- [Your objective] Output exactly the lines that run from the top of the entries to the line holding "(** [o[k] = v]: an", including both of those lines.

Top of Given records

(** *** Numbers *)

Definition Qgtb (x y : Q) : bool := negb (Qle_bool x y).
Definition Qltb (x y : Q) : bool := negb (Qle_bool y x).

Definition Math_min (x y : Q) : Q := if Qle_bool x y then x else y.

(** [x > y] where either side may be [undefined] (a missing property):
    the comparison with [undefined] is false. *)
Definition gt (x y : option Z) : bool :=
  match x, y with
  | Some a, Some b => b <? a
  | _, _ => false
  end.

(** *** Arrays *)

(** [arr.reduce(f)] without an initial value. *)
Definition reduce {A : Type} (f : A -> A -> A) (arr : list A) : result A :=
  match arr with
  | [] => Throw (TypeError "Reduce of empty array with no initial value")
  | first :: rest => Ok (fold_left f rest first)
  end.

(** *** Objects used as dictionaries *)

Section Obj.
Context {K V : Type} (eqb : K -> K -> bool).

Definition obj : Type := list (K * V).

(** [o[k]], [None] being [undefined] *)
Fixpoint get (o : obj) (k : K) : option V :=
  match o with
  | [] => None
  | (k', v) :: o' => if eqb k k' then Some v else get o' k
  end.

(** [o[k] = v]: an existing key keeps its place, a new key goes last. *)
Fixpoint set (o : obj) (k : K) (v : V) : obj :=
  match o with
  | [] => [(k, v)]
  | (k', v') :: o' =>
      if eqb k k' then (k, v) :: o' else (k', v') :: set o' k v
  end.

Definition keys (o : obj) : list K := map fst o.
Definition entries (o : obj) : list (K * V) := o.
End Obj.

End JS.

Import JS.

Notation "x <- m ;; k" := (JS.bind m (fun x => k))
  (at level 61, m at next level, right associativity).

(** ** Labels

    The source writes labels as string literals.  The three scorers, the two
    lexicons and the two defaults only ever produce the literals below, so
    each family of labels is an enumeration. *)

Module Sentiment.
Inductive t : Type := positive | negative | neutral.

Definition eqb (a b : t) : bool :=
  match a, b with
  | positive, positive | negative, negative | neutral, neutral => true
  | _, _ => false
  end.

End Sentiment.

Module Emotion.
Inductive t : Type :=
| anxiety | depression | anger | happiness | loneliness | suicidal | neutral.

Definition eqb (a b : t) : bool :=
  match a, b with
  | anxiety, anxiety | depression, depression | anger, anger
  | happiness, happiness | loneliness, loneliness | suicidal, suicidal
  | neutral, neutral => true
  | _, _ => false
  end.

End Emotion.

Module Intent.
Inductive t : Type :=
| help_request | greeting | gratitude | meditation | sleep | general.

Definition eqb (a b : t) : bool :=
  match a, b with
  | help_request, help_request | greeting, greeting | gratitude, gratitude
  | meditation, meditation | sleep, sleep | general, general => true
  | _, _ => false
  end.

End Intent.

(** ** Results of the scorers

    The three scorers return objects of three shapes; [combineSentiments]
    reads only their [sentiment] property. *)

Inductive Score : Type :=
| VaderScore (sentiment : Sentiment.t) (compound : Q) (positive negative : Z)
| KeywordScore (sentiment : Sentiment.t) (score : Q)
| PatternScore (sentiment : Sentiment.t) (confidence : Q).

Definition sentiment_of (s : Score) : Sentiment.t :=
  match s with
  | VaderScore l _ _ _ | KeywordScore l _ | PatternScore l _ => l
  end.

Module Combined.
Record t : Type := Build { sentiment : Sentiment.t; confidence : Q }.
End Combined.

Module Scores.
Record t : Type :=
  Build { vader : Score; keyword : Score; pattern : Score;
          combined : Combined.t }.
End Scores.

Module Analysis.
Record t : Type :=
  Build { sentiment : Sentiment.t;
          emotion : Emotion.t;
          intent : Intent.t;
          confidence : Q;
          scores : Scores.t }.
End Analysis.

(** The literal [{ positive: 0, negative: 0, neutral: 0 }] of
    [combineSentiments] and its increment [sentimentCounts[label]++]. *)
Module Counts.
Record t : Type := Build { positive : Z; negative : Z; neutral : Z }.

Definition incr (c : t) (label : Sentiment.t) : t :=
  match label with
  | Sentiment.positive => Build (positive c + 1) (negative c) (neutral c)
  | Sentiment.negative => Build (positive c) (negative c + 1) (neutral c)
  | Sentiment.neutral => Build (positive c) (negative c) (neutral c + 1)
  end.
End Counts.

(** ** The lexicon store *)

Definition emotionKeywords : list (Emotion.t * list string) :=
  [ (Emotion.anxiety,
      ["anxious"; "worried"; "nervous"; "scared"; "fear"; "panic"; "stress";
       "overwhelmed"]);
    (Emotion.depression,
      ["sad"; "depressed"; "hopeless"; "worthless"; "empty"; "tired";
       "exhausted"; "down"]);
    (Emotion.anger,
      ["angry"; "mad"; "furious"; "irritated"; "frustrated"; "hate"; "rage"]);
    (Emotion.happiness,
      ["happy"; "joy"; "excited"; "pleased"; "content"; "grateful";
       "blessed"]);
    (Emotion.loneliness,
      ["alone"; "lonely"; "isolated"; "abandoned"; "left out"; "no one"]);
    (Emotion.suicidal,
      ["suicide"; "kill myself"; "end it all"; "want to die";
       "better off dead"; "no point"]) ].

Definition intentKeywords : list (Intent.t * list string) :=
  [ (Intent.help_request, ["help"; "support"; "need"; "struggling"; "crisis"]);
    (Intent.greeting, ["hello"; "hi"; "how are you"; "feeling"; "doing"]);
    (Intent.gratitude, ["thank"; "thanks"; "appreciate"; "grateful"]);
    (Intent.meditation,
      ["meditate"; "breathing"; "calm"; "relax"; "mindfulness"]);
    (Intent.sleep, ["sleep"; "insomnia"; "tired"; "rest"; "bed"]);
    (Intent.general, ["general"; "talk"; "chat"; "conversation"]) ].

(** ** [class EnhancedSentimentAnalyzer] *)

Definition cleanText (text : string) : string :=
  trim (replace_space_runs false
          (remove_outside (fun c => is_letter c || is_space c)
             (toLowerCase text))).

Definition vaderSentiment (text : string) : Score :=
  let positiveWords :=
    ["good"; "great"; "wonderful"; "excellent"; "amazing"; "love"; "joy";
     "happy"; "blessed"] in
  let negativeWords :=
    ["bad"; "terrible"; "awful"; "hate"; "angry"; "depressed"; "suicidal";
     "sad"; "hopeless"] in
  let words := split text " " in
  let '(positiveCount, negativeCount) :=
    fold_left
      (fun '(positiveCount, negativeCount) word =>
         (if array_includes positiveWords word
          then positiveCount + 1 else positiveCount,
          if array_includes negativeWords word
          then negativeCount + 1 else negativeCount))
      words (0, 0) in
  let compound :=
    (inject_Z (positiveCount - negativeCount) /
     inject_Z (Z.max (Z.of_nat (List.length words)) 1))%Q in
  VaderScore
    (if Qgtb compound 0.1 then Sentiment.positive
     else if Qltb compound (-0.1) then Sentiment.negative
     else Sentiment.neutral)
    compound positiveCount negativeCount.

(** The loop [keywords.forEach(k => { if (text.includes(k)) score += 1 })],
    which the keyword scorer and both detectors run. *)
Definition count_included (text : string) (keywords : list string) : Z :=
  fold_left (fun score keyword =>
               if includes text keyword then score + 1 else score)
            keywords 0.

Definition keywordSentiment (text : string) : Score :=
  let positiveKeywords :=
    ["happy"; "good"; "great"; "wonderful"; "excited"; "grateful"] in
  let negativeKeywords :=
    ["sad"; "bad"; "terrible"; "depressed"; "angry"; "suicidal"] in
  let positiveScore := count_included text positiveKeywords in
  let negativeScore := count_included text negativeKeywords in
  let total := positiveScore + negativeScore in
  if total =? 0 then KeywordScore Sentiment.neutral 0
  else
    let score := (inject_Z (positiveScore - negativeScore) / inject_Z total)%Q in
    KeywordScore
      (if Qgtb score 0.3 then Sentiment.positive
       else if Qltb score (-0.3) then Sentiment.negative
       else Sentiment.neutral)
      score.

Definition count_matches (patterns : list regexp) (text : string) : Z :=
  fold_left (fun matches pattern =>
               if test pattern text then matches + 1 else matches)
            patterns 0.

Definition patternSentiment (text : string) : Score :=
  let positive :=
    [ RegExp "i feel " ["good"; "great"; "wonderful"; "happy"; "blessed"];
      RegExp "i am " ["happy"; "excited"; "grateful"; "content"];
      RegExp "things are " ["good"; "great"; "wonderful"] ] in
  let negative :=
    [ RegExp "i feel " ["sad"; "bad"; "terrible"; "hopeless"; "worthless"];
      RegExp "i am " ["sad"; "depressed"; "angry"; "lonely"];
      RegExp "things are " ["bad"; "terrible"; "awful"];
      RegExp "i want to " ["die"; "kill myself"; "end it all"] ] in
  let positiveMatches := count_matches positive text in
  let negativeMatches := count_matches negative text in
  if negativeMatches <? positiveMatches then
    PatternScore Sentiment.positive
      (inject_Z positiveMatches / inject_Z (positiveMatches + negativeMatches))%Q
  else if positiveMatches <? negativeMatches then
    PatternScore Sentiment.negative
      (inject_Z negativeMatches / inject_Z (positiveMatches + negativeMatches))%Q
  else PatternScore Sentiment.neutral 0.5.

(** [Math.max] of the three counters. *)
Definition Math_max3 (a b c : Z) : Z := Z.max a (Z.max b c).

Bottom of Given records

- [Response]
(** *** Numbers *)

Definition Qgtb (x y : Q) : bool := negb (Qle_bool x y).
Definition Qltb (x y : Q) : bool := negb (Qle_bool y x).

Definition Math_min (x y : Q) : Q := if Qle_bool x y then x else y.

(** [x > y] where either side may be [undefined] (a missing property):
    the comparison with [undefined] is false. *)
Definition gt (x y : option Z) : bool :=
  match x, y with
  | Some a, Some b => b <? a
  | _, _ => false
  end.

(** *** Arrays *)

(** [arr.reduce(f)] without an initial value. *)
Definition reduce {A : Type} (f : A -> A -> A) (arr : list A) : result A :=
  match arr with
  | [] => Throw (TypeError "Reduce of empty array with no initial value")
  | first :: rest => Ok (fold_left f rest first)
  end.

(** *** Objects used as dictionaries *)

Section Obj.
Context {K V : Type} (eqb : K -> K -> bool).

Definition obj : Type := list (K * V).

(** [o[k]], [None] being [undefined] *)
Fixpoint get (o : obj) (k : K) : option V :=
  match o with
  | [] => None
  | (k', v) :: o' => if eqb k k' then Some v else get o' k
  end.

(** [o[k] = v]: an existing key keeps its place, a new key goes last. *)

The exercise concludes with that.